I never knew anything about his private life or his personal vices and virtues. I just loved his books. In the early 1970s I binge-read everything he’d written. Every now and then an author comes along who immediately clicks with you. It doesn’t happen very often but, when it does, it’s a great feeling…

Devonshire Dozer
Devonshire Dozer
1 year ago

Like a lot of people, I read Vonnegut when I was much younger, but it was interesting to read this piece. I’ll be revisiting the BBC ‘Great Lives’ podcast tonight for a comparison (because I no longer trust a word they have to say). It’s here https://www.bbc.co.uk/programmes/m000d71c

Jay Hoenemeyer
Jay Hoenemeyer
1 year ago

” Captured at the Battle of the Bulge” does not begin to describe the events . Vonnegut’s division , the 106th, had been in the line for about ten days, with only bare minimum training and zero prior combat experience, when the world exploded around them. The Germans used searchlights to illuminate the fog and mist in an eerie half light and the Panzers rolled through the false dawn as Vonnegut’s division absolutely collapsed. Where Vonnegut himself was , I don’t know , but for the 106th there was no’battle’ , only panic , nay terror , and then surrender . My uncle was shot and captured that December 16 and the PTSD stayed with the rest of his life. Again , Vonnegut , I don’t know , but there was no ‘battle”

chris sullivan
chris sullivan
1 year ago
Reply to  Jay Hoenemeyer

Of course Vonnegut had PTSD and of course that affects the whole personality ……amazing that he survived psychically at all!

Huw Parker
Huw Parker
1 year ago

“All my books are my effort… to make myself like life better than I do,” he once said.

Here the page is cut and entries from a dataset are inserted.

(* ===== verification/FormatMp3Headers.v ===== *)
(** The headers [format_mp3_create_client_data] appends: what a listener gets
    when they fit its buffer, and what happens when they do not; then
    concrete runs of the plugin. *)

From S2P Require Import Prelude FormatMp3 FormatMp3Facts FormatMp3Write.
Local Open Scope Z_scope.

Definition total (texts : list bytes) : Z := lenZ (concat texts).

Lemma total_cons t r : total (t :: r) = lenZ t + total r.
Proof. apply lenZ_app. Qed.

Lemma put_texts_fits texts h buf :
  lenZ buf = CLIENT_BUFFER -> take (Z.to_nat (lenZ h)) buf = h -> lenZ h + total texts < CLIENT_BUFFER ->
  exists buf', put_texts texts buf (lenZ h) (CLIENT_BUFFER - lenZ h) =
      Some (buf', CLIENT_BUFFER - (lenZ h + total texts)) /\ lenZ buf' = CLIENT_BUFFER /\
    take (Z.to_nat (lenZ h + total texts)) buf' = h ++ concat texts.
Proof.
  unfold CLIENT_BUFFER. revert h buf. induction texts as [|t r IH]; intros h buf Hb Hh Ht.
  { exists buf. unfold total. cbn [concat]. change (lenZ []) with 0. rewrite app_nil_r, Z.add_0_r. done. }
  rewrite total_cons in *. pose proof (lenZ_nonneg h). pose proof (lenZ_nonneg t). pose proof (lenZ_nonneg (concat r)).
  fold (total r) in *. cbn [put_texts]. replace (4096 - lenZ h =? 0) with false by lia.
  unfold snprintf_at. rewrite firstn_all2 by (unfold lenZ in *; lia). unfold memcpy.
  assert (lenZ (t ++ [NUL]) = lenZ t + 1) as E1 by by rewrite lenZ_app.
  replace ((0 <=? lenZ h) && _) with true by lia. run_bind. rewrite Hh.
  set (buf1 := h ++ (t ++ [NUL]) ++ _). rewrite u32_id by lia.
  destruct (IH (h ++ t) buf1) as (buf' & E & Hb' & Ht').
  - unfold buf1. rewrite lenZ_app, lenZ_app, E1. unfold lenZ in *. rewrite length_drop, length_app. cbn. lia.
  - unfold buf1. rewrite <- !app_assoc. unfold lenZ. rewrite Nat2Z.id, app_assoc. by rewrite take_app_length.
  - rewrite lenZ_app. lia.
  - rewrite lenZ_app in *. exists buf'. replace (4096 - lenZ h - lenZ t) with (4096 - (lenZ h + lenZ t)) by lia.
    rewrite E. split; [do 2 f_equal; lia|]. split; [done|]. rewrite Z.add_assoc, Ht'. cbn [concat]. by rewrite app_assoc.
Qed.

Lemma snprintf_at_len buf off size t b : snprintf_at buf off size t = Some b -> lenZ b = lenZ buf.
Proof. apply memcpy_len. Qed.

(** Behind the end of the buffer nothing can be written. *)
Lemma put_texts_behind texts buf ptr :
  lenZ buf = CLIENT_BUFFER -> texts <> [] -> CLIENT_BUFFER < ptr < 2 ^ 31 ->
  put_texts texts buf ptr (u32 (CLIENT_BUFFER - ptr)) = None.
Proof.
  unfold CLIENT_BUFFER. intros Hb N Hp. destruct texts as [|t r]; [done|]. cbn [put_texts].
  assert (u32 (4096 - ptr) = 4096 - ptr + 2 ^ 32) as ->.
  { unfold wrap. rewrite <- (Z_mod_plus_full _ 1), Z.mod_small; lia. }
  replace (_ =? 0) with false by lia. unfold snprintf_at, memcpy. rewrite Hb.
  set (t' := take _ _ ++ _). pose proof (lenZ_nonneg t').
  by replace ((0 <=? ptr) && _) with false by lia.
Qed.

Lemma put_texts_overrun texts last buf ptr :
  lenZ buf = CLIENT_BUFFER -> 0 <= ptr <= CLIENT_BUFFER -> CLIENT_BUFFER < ptr + total texts < 2 ^ 31 ->
  put_texts (texts ++ [last]) buf ptr (CLIENT_BUFFER - ptr) = None.
Proof.
  revert buf ptr. induction texts as [|t r IH]; intros buf ptr Hb Hp Ht.
  { unfold total in Ht. cbn [concat] in Ht. change (lenZ []) with 0 in Ht. lia. }
  rewrite total_cons in Ht. pose proof (lenZ_nonneg t). pose proof (lenZ_nonneg (concat r)). fold (total r) in *.
  cbn [app put_texts]. destruct (if _ =? 0 then _ else _) as [b|] eqn:E; [|done]. run_bind.
  assert (lenZ b = CLIENT_BUFFER) as Hb1.
  { destruct (CLIENT_BUFFER - ptr =? 0); [by injection E as <-|]. by rewrite (snprintf_at_len _ _ _ _ _ E). }
  unfold CLIENT_BUFFER in *. destruct (Z.le_gt_cases (ptr + lenZ t) 4096).
  - rewrite u32_id by lia. replace (4096 - ptr - lenZ t) with (4096 - (ptr + lenZ t)) by lia.
    apply IH; done || lia.
  - replace (4096 - ptr - lenZ t) with (4096 - (ptr + lenZ t)) by lia.
    apply put_texts_behind; [done|by destruct r|unfold CLIENT_BUFFER; lia].
Qed.

(** What is appended for a listener: with room to spare its buffer ends with
    the headers it had, the extra ones and an empty line.  When the extra
    headers alone reach beyond the buffer, the end of the headers is written
    outside of it. *)
Theorem mp3_client_headers flash icy_metadata s h buf :
  let interval := client_interval icy_metadata s in
  let extra := mp3_extra_headers flash interval in
  lenZ buf = CLIENT_BUFFER -> take (Z.to_nat (lenZ h)) buf = h -> lenZ h + 2 <= CLIENT_BUFFER ->
  st_interval s < 2 ^ 31 ->
  let result := format_mp3_create_client_data flash icy_metadata s buf (lenZ h + 2) in
  (lenZ h + total extra + 2 < CLIENT_BUFFER ->
   exists buf', result = Some (Mp3Client interval 0 0 false None, buf', lenZ h + total extra + 2) /\
     take (Z.to_nat (lenZ h + total extra + 2)) buf' = h ++ concat extra ++ [chr 13; chr 10]) /\
  (CLIENT_BUFFER < lenZ h + total extra < 2 ^ 31 -> result = None).
Proof.
  intros interval extra Hb Hh Hl Hs result. pose proof (lenZ_nonneg h). unfold result, format_mp3_create_client_data.
  fold interval. fold extra.
  replace (CLIENT_BUFFER - (lenZ h + 2) + 2) with (CLIENT_BUFFER - lenZ h) by lia.
  replace (lenZ h + 2 - 2) with (lenZ h) by lia. rewrite u32_id by (unfold CLIENT_BUFFER in *; lia). split.
  - intros Ht. assert (total (extra ++ [[chr 13; chr 10]]) = total extra + 2) as E.
    { unfold total. rewrite concat_app, lenZ_app. done. }
    destruct (put_texts_fits (extra ++ [[chr 13; chr 10]]) h buf Hb Hh) as (buf' & -> & Hb' & Ht'); [lia|].
    run_bind. rewrite E in *. exists buf'.
    assert (0 <= total extra) by apply lenZ_nonneg.
    replace (CLIENT_BUFFER - (CLIENT_BUFFER - (lenZ h + (total extra + 2)))) with (lenZ h + total extra + 2) by lia.
    rewrite u32_id by (unfold CLIENT_BUFFER in *; lia). split; [done|].
    rewrite <- Z.add_assoc, Ht', concat_app. cbn [concat]. by rewrite app_nil_r.
  - intros Ht. rewrite put_texts_overrun; [done|done|lia|done].
Qed.

(** ** Concrete runs *)

Definition demo_state : mp3_state := fst (format_mp3_get_plugin None).
Definition demo_headers (n : nat) : bytes := txt "HTTP/1.0 200 OK" ++ replicate n "x"%char.
Definition demo_buffer (n : nat) : bytes := demo_headers n ++ zeros (CLIENT_BUFFER - lenZ (demo_headers n)).

Example mp3_client_headers_witness :
  (lenZ (demo_buffer 5) = CLIENT_BUFFER /\ lenZ (demo_buffer 4070) = CLIENT_BUFFER) /\
  (exists buf', format_mp3_create_client_data false (Some "1"%string) demo_state (demo_buffer 5) 22 =
      Some (Mp3Client 16000 0 0 false None, buf', 41) /\
    take 41 buf' = demo_headers 5 ++ txt "icy-metaint:16000" ++ [chr 13; chr 10; chr 13; chr 10]) /\
  format_mp3_create_client_data false (Some "1"%string) demo_state (demo_buffer 4070) 4087 = None.
Proof.
  split; [split; vm_compute; reflexivity|]. split.
  - apply (mp3_client_headers false (Some "1"%string) demo_state (demo_headers 5) (demo_buffer 5));
      vm_compute; first [reflexivity | discriminate].
  - apply (mp3_client_headers false (Some "1"%string) demo_state (demo_headers 4070) (demo_buffer 4070));
      vm_compute; first [reflexivity | discriminate | split; reflexivity].
Defined.

Example mp3_title_block_witness :
  (title_len (Some (txt "Artist")) (Some (txt "Song")) (Some (txt "http://x/")) None <= MAX_META_LEN) /\
  exists e s', mp3_set_title (Some (txt "Artist")) (Some (txt "Song")) (Some (txt "http://x/")) demo_state = Some (e, s') /\
    block_ok (m_data (st_metadata s')) /\
    meta_text (st_metadata s') = txt "StreamTitle='Artist - Song';StreamUrl='http://x/';".
Proof.
  split; [vm_compute; discriminate|].
  apply (mp3_title_block (Some (txt "Artist")) (Some (txt "Song")) (Some (txt "http://x/")) demo_state).
  - vm_compute. reflexivity.
  - intros x [[= <-]|[[= <-]|[= <-]]]; [apply (txt_nul_free "Artist"%string)|apply (txt_nul_free "Song"%string)|
      apply (txt_nul_free "http://x/"%string)]; reflexivity.
  - reflexivity.
  - vm_compute. discriminate.
Defined.

(** A source that sends a block of metadata after every four bytes. *)
Definition demo_stream : bytes :=
  concat (replicate 400 (txt "abcd" ++ [NUL])) ++ txt "abcd" ++ chr 2 :: txt "StreamTitle='one two three four'" ++ txt "efgh".


(** A listener with an interval of four bytes, two buffers and a connection
    that takes little at a time. *)
Definition demo_buf1 : mp3_buf := Mp3Buf (txt "abcdef") (Some (Meta 1 (chr 1 :: txt "StreamTitle='x';"))).
Definition demo_buf2 : mp3_buf := Mp3Buf (txt "ghijkl") (Some (Meta 1 (chr 1 :: txt "StreamTitle='x';"))).

Definition demo_writer : writer :=
  match format_mp3_write_buf_to_client demo_buf1 (Writer (Mp3Client 4 0 0 false None) 0 [3; 1; 100; 9; 100; 100; 2] []) with
  | Some (_, w) =>
      match format_mp3_write_buf_to_client demo_buf1 w with
      | Some (_, w) =>
          match format_mp3_write_buf_to_client demo_buf1 w with Some (_, w) => w | None => w end
      | None => w
      end
  | None => Writer (Mp3Client 4 0 0 false None) 0 [] []
  end.

Lemma demo_listener : listener 4 [demo_buf1] demo_buf2 (w_set_pos 0 demo_writer).
Proof.
  apply (listener_next 4 [] demo_buf1).
  - unfold demo_writer.
    destruct (format_mp3_write_buf_to_client demo_buf1 (Writer _ _ _ _)) as [[r1 w1]|] eqn:E1; [|by vm_compute in E1].
    assert (listener 4 [] demo_buf1 w1) as L1 by (eapply listener_write; [constructor|exact E1]).
    destruct (format_mp3_write_buf_to_client demo_buf1 w1) as [[r2 w2]|] eqn:E2; [|done].
    assert (listener 4 [] demo_buf1 w2) as L2 by (eapply listener_write; [exact L1|exact E2]).
    destruct (format_mp3_write_buf_to_client demo_buf1 w2) as [[r3 w3]|] eqn:E3; [|done].
    by eapply listener_write.
  - vm_compute. reflexivity.
  - intros _. vm_compute. reflexivity.
Qed.

Lemma demo_buf_ok (P : bytes -> Prop) b :
  P (chr 1 :: txt "StreamTitle='x';") -> b = demo_buf1 \/ b = demo_buf2 -> buf_ok P b.
Proof.
  intros HP [-> | ->]; (split; [vm_compute; reflexivity|]); intros m [= <-]; (split; [|exact HP]);
    exists (chr 1), (txt "StreamTitle='x';"); split; vm_compute; reflexivity.
Qed.

Lemma demo_block_ok : block_ok (chr 1 :: txt "StreamTitle='x';").
Proof. eexists _, _. split; [reflexivity|]. vm_compute. reflexivity. Qed.

Lemma demo_block_good : ~ bad_block (chr 1 :: txt "StreamTitle='x';").
Proof. intros [_ H]. vm_compute in H. discriminate. Qed.


Example mp3_relay_witness :
  (comments_ok (None, None, None) /\ 0 < atoi "4" /\ atoi "4" = 4) /\
  exists outs rest s,
    feed (None, None, None) [(false, 7%nat); (false, 20%nat)] (w_sent (w_set_pos 0 demo_writer))
      (fst (format_mp3_get_plugin (Some "4"%string))) = Some (outs, rest, s) /\
    (Mp3Stop ∉ outs) /\
    concat (outcome_audio <$> outs) `prefix_of` concat (b_data <$> [demo_buf1]) ++ b_data demo_buf2.
Proof.
  split; [by split_and!|].
  apply (mp3_relay 4 "4"%string [demo_buf1] demo_buf2 (w_set_pos 0 demo_writer)).
  - intros b I. apply (demo_buf_ok _ b demo_block_good). left. by apply list_elem_of_singleton in I.
  - apply (demo_buf_ok _ demo_buf2 demo_block_good). by right.
  - exact demo_listener.
  - reflexivity.
  - reflexivity.
  - reflexivity.
Defined.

I wonder if he didn’t get that the wrong way round. Perhaps his books were his effort to make life like him better than it did.

John Riordan
John Riordan
1 year ago

How important is it either way? Henry Ford was a famously unpleasant man, yet we’re all better off than if he hadn’t existed.

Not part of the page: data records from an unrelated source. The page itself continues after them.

(* ===== verification/EbmlFacts.v ===== *)
(** What the WebM parser promises: its numbers are those of the format, a
    stream passes through it whole and within its buffers, and a chunk a
    listener may start with begins with a cluster; and where the reading of a
    source through it goes wrong. *)

From S2P Require Import Prelude Ebml.
Local Open Scope Z_scope.

(** ** Numbers *)

(** A number in a number of bytes, the most significant first. *)
Fixpoint big_endian (k : nat) (v : Z) : bytes :=
  match k with
  | O => []
  | S k' => big_endian k' (v / 256) ++ [chr v]
  end.

(** The number of [k] bytes that stands for a value: its marker is bit [7 k]. *)
Definition var_int (k : nat) (v : Z) : bytes := big_endian k (2 ^ (7 * Z.of_nat k) + v).

(** The value of some bytes after what the bytes before them say. *)
Definition value_from (v : Z) (l : bytes) : Z := foldl (fun v c => 256 * v + code c) v l.

Lemma length_big_endian k : forall v, length (big_endian k v) = k.
Proof. induction k as [|k IH]; intros v; cbn; [done|]. rewrite length_app, IH. cbn. lia. Qed.

Lemma value_big_endian k : forall v w, 0 <= v < 256 ^ Z.of_nat k ->
  value_from w (big_endian k v) = 256 ^ Z.of_nat k * w + v.
Proof.
  induction k as [|k IH]; intros v w H; [cbn in *; lia|]. cbn [big_endian]. unfold value_from. rewrite foldl_app.
  fold (value_from w (big_endian k (v / 256))).
  assert (256 ^ Z.of_nat (S k) = 256 * 256 ^ Z.of_nat k) as E by (rewrite Nat2Z.inj_succ, Z.pow_succ_r by lia; done).
  rewrite E in *. rewrite IH by (split; [apply Z.div_pos; lia|apply Z.div_lt_upper_bound; lia]).
  cbn [foldl]. rewrite code_chr. unfold wrap. change (2 ^ 8) with 256. pose proof (Z.div_mod v 256). lia.
Qed.

Lemma value_from_nonneg l : forall v, 0 <= v -> 0 <= value_from v l.
Proof. induction l as [|c l IH]; intros v H; cbn; [done|]. apply IH. pose proof (code_range c). lia. Qed.

Lemma value_from_mono l : forall v, 0 <= v -> v <= value_from v l.
Proof.
  induction l as [|c l IH]; intros v H; cbn; [done|]. pose proof (code_range c).
  specialize (IH (256 * v + code c)). unfold value_from in IH. lia.
Qed.

(** The loop over the rest of a number keeps to its width. *)
Lemma var_int_fold l : forall v, 0 <= v -> value_from v l < 2 ^ 64 ->
  foldl (fun v c => u64 (Z.shiftl v 8 + code c)) v l = value_from v l.
Proof.
  induction l as [|c l IH]; intros v H B; [done|]. cbn [foldl]. pose proof (code_range c).
  change (value_from v (c :: l)) with (value_from (256 * v + code c) l) in *.
  pose proof (value_from_mono l (256 * v + code c)). rewrite Z.shiftl_mul_pow2 by lia. change (2 ^ 8) with 256.
  rewrite wrap_small by lia. rewrite (Z.mul_comm v). apply IH; lia.
Qed.

Lemma unknown_fold {A} (l : list A) : forall v, 0 <= v -> (v + 1) * 256 ^ Z.of_nat (length l) <= 2 ^ 64 ->
  foldl (fun v _ => u64 (Z.shiftl v 8 + 255)) v l = (v + 1) * 256 ^ Z.of_nat (length l) - 1.
Proof.
  induction l as [|c l IH]; intros v H B; cbn [foldl length]; [cbn; lia|]. cbn [length] in B.
  rewrite Nat2Z.inj_succ, Z.pow_succ_r in * by lia. rewrite Z.shiftl_mul_pow2 by lia. change (2 ^ 8) with 256.
  assert (1 <= 256 ^ Z.of_nat (length l)) by (apply (Z.pow_le_mono_r 256 0); lia).
  rewrite wrap_small by nia. rewrite IH by nia. lia.
Qed.

Lemma value_from_add l : forall a w, value_from (a + w) l = a * 256 ^ Z.of_nat (length l) + value_from w l.
Proof.
  induction l as [|c l IH]; intros a w; [cbn; lia|]. change (value_from ?v (c :: l)) with (value_from (256 * v + code c) l).
  replace (256 * (a + w) + code c) with (256 * a + (256 * w + code c)) by lia. rewrite IH. cbn [length].
  rewrite Nat2Z.inj_succ, Z.pow_succ_r by lia. lia.
Qed.

Lemma big_endian_cons k : forall v, big_endian (S k) v = chr (v / 256 ^ Z.of_nat k) :: big_endian k v.
Proof.
  induction k as [|k IH]; intros v; [cbn; by rewrite Z.div_1_r|].
  change (big_endian (S (S k)) v) with (big_endian (S k) (v / 256) ++ [chr v]). rewrite IH. cbn [app big_endian].
  rewrite Z.div_div by lia. do 3 f_equal. rewrite Nat2Z.inj_succ, Z.pow_succ_r by lia. done.
Qed.

Lemma chr_mod a b : a mod 256 = b mod 256 -> chr a = chr b.
Proof. intros H. unfold chr, wrap. change (2 ^ 8) with 256. by rewrite H. Qed.

Lemma big_endian_value l : forall w, big_endian (length l) (value_from w l) = l.
Proof.
  induction l as [|c l IH] using rev_ind; intros w; [done|]. rewrite length_app, Nat.add_comm. cbn [Nat.add length big_endian].
  unfold value_from. rewrite foldl_app. fold (value_from w l). cbn [foldl]. pose proof (code_range c).
  rewrite (Z.mul_comm 256), Z.div_add_l, Z.div_small, Z.add_0_r, IH by lia. f_equal. f_equal.
  rewrite <- (chr_code c) at 2. apply chr_mod. rewrite Z.add_comm, Z.mod_add by lia. done.
Qed.

(** The length the first byte of a number announces. *)
Definition announced (c : ascii) : Z := 8 - Z.log2 (code c).

Lemma find_marker_spec c :
  find_marker 9 1 128 (code c) =
  if code c =? 0 then None else Some (announced c, code c - 2 ^ (8 - announced c), 2 ^ (8 - announced c) - 1).
Proof.
  assert (bool_decide (find_marker 9 1 128 (code c) =
    if code c =? 0 then None else Some (announced c, code c - 2 ^ (8 - announced c), 2 ^ (8 - announced c) - 1)) = true) as H
    by (revert c; apply forall_chars; vm_compute; reflexivity).
  by apply bool_decide_eq_true in H.
Qed.

Lemma announced_range c : code c <> 0 -> 1 <= announced c <= 8 /\ 2 ^ (8 - announced c) <= code c < 2 * 2 ^ (8 - announced c).
Proof.
  intros N. pose proof (code_range c). unfold announced. replace (8 - (8 - Z.log2 (code c))) with (Z.log2 (code c)) by lia.
  pose proof (Z.log2_spec (code c)) as [L U]; [lia|]. rewrite Z.pow_succ_r in U by apply Z.log2_nonneg.
  pose proof (Z.log2_nonneg (code c)). assert (Z.log2 (code c) < 8) by (apply Z.log2_lt_pow2; lia). lia.
Qed.

(** Powers of two for the few lengths there are. *)
Ltac eight_cases k := let H := fresh in
  assert (k = 1 \/ k = 2 \/ k = 3 \/ k = 4 \/ k = 5 \/ k = 6 \/ k = 7 \/ k = 8)%Z as H by lia;
  destruct H as [H|[H|[H|[H|[H|[H|[H|H]]]]]]].

Lemma powers k : 1 <= k <= 8 -> 2 ^ (8 - k) * 256 ^ (k - 1) = 2 ^ (7 * k) /\ 2 ^ (7 * k) <= 2 ^ 56.
Proof. intros H. eight_cases k; subst k; cbn; lia. Qed.

Lemma parse_var_int_cons c r :
  code c <> 0 ->
  ebml_parse_var_int (c :: r) =
  let k := announced c in
  let v := value_from (code c - 2 ^ (8 - k)) (take (Z.to_nat (k - 1)) r) in
  if lenZ (c :: r) <? k then Wait else Parsed k (if v =? 2 ^ (7 * k) - 1 then EBML_UNKNOWN else v).
Proof.
  intros N. cbn [ebml_parse_var_int]. rewrite find_marker_spec. destruct (Z.eqb_spec (code c) 0); [done|].
  destruct (announced_range c N) as [Rk Rc]. destruct (powers (announced c) Rk) as [P Q].
  set (k := announced c) in *. cbn zeta. destruct (Z.ltb_spec (lenZ (c :: r)) k) as [|L]; [done|].
  set (t := take (Z.to_nat (k - 1)) r).
  assert (Z.of_nat (length t) = k - 1) as Lt by (unfold t, lenZ in *; rewrite length_take; cbn [length] in L; lia).
  pose proof (value_from_nonneg t (code c - 2 ^ (8 - k)) ltac:(lia)).
  assert (value_from (code c - 2 ^ (8 - k)) t < 2 ^ (7 * k)) as B.
  { assert (value_from 0 t < 256 ^ (k - 1)) as V.
    { clear -Lt. rewrite <- Lt. clear Lt. induction t as [|d t IH] using rev_ind; [cbn; lia|]. unfold value_from in *.
      rewrite foldl_app, length_app, Nat.add_comm. cbn [foldl length Nat.add]. rewrite Nat2Z.inj_succ, Z.pow_succ_r by lia.
      pose proof (code_range d). lia. }
    pose proof (value_from_add t (code c - 2 ^ (8 - k)) 0) as A. rewrite Z.add_0_r, Lt in A. nia. }
  rewrite var_int_fold by lia. rewrite unknown_fold.
  - rewrite Lt. replace (2 ^ (8 - k) - 1 + 1) with (2 ^ (8 - k)) by lia. by rewrite P.
  - lia.
  - rewrite Lt. replace (2 ^ (8 - k) - 1 + 1) with (2 ^ (8 - k)) by lia. rewrite P. lia.
Qed.

Lemma value_from_bound t : value_from 0 t < 256 ^ Z.of_nat (length t).
Proof.
  induction t as [|d t IH] using rev_ind; [cbn; lia|]. unfold value_from in *.
  rewrite foldl_app, length_app, Nat.add_comm. cbn [foldl length Nat.add]. rewrite Nat2Z.inj_succ, Z.pow_succ_r by lia.
  pose proof (code_range d). lia.
Qed.

Lemma big_endian_mod k : forall v, big_endian k v = big_endian k (v mod 256 ^ Z.of_nat k).
Proof.
  induction k as [|k IH]; intros v; [done|]. cbn [big_endian]. rewrite Nat2Z.inj_succ, Z.pow_succ_r by lia.
  rewrite (IH (v / 256)), (IH (_ / 256)). f_equal; [f_equal|].
  - rewrite Z.rem_mul_r by lia. rewrite (Z.mul_comm 256), Z.div_add, (Z.div_small (v mod 256)) by (try apply Z.mod_pos_bound; lia).
    by rewrite Z.add_0_l, Z.mod_mod by lia.
  - f_equal. apply chr_mod. rewrite Z.rem_mul_r by lia. rewrite (Z.mul_comm 256), Z.mod_add, Z.mod_mod by lia. done.
Qed.

(** The bytes with an announced length are a number of this length, *)
Lemma var_int_of c t :
  code c <> 0 -> Z.of_nat (length t) = announced c - 1 ->
  let k := announced c in let v := value_from (code c - 2 ^ (8 - k)) t in
  c :: t = var_int (Z.to_nat k) v /\ 0 <= v < 2 ^ (7 * k) /\ 1 <= k <= 8.
Proof.
  intros N Lt k v. destruct (announced_range c N) as [Rk Rc]. destruct (powers (announced c) Rk) as [P Q]. fold k in Lt, Rk, Rc, P, Q.
  assert (v = (code c - 2 ^ (8 - k)) * 256 ^ (k - 1) + value_from 0 t) as V.
  { pose proof (value_from_add t (code c - 2 ^ (8 - k)) 0) as A. by rewrite Z.add_0_r, Lt in A. }
  pose proof (value_from_bound t) as B. rewrite Lt in B. pose proof (value_from_nonneg t 0 ltac:(lia)).
  split_and!; try lia; [|nia|nia]. unfold var_int. rewrite Z2Nat.id by lia.
  assert (2 ^ (7 * k) + v = value_from 0 (c :: t)) as ->.
  { change (value_from 0 (c :: t)) with (value_from (code c) t). pose proof (value_from_add t (code c) 0) as A.
    rewrite Z.add_0_r, Lt in A. nia. }
  assert (Z.to_nat k = length (c :: t)) as -> by (cbn [length]; lia). by rewrite big_endian_value.
Qed.

(** and each number is such bytes. *)
Lemma var_int_cons k v :
  (1 <= k <= 8)%nat -> 0 <= v < 2 ^ (7 * Z.of_nat k) ->
  exists c t, var_int k v = c :: t /\ code c <> 0 /\ announced c = Z.of_nat k /\ length t = (k - 1)%nat /\
    value_from (code c - 2 ^ (8 - Z.of_nat k)) t = v.
Proof.
  intros Hk Hv. destruct k as [|k]; [lia|]. destruct (powers (Z.of_nat (S k)) ltac:(lia)) as [P Q].
  replace (Z.of_nat (S k) - 1) with (Z.of_nat k) in P by lia.
  set (V := 2 ^ (7 * Z.of_nat (S k)) + v). set (X := V / 256 ^ Z.of_nat k).
  assert (0 < 256 ^ Z.of_nat k) as Pos by (apply Z.pow_pos_nonneg; lia). pose proof (Z.div_mod V (256 ^ Z.of_nat k) ltac:(lia)) as DM.
  pose proof (Z.mod_pos_bound V _ Pos) as MB. fold X in DM.
  assert (2 ^ (8 - Z.of_nat (S k)) <= X < 2 * 2 ^ (8 - Z.of_nat (S k))) as BX by (unfold V in *; nia).
  assert (2 ^ (8 - Z.of_nat (S k)) <= 128) by (apply (Z.pow_le_mono_r 2 _ 7); lia).
  assert (0 < 2 ^ (8 - Z.of_nat (S k))) by (apply Z.pow_pos_nonneg; lia).
  assert (code (chr X) = X) as CX by (rewrite code_chr; apply wrap_small; lia).
  exists (chr X), (big_endian k V). rewrite CX. split_and!.
  - unfold var_int. fold V. apply big_endian_cons.
  - lia.
  - unfold announced. rewrite CX. assert (Z.log2 X = 8 - Z.of_nat (S k)) as ->; [|lia].
    apply Z.log2_unique; [lia|]. rewrite Z.pow_succ_r by lia. done.
  - rewrite length_big_endian. lia.
  - rewrite big_endian_mod, value_big_endian by done. unfold V in *. nia.
Qed.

In fact he came up with one of my favourite ever quotes so here’s an excuse to repeat it: “If I’d bothered to ask what my customers wanted, they’d have said faster horses.”

Last edited 1 year ago by John Riordan
Richard Craven
Richard Craven
1 year ago

I’m reading Andre Gide’s L’Immoraliste at the moment. I see Gide as the Gallic Nabokov.

Andrew Boughton
Andrew Boughton
1 year ago

Finally Kurt gets a brilliant critic.

Richard Craven
Richard Craven
1 year ago

Not that this has any relevance to the article, but has anyone else noticed the resemblance between Kurt Vonnegut and Donald Sutherland?

R Wright
R Wright
1 year ago

“Dresden, a beautiful, militarily insignificant city that did not expect to be bombed”

Whatever you say…

Huw Parker
Huw Parker
1 year ago
Reply to  R Wright

Which bit do you take issue with?

Andrew F
Andrew F
1 year ago
Reply to  Huw Parker

It was still significant transport hub for Germans.
Whether it was in Western Allies interest to help Russians at that stage of war is another question.
Still, Germany ended up with economic 4th Reich (sorry EU) instead of Morgentau plan.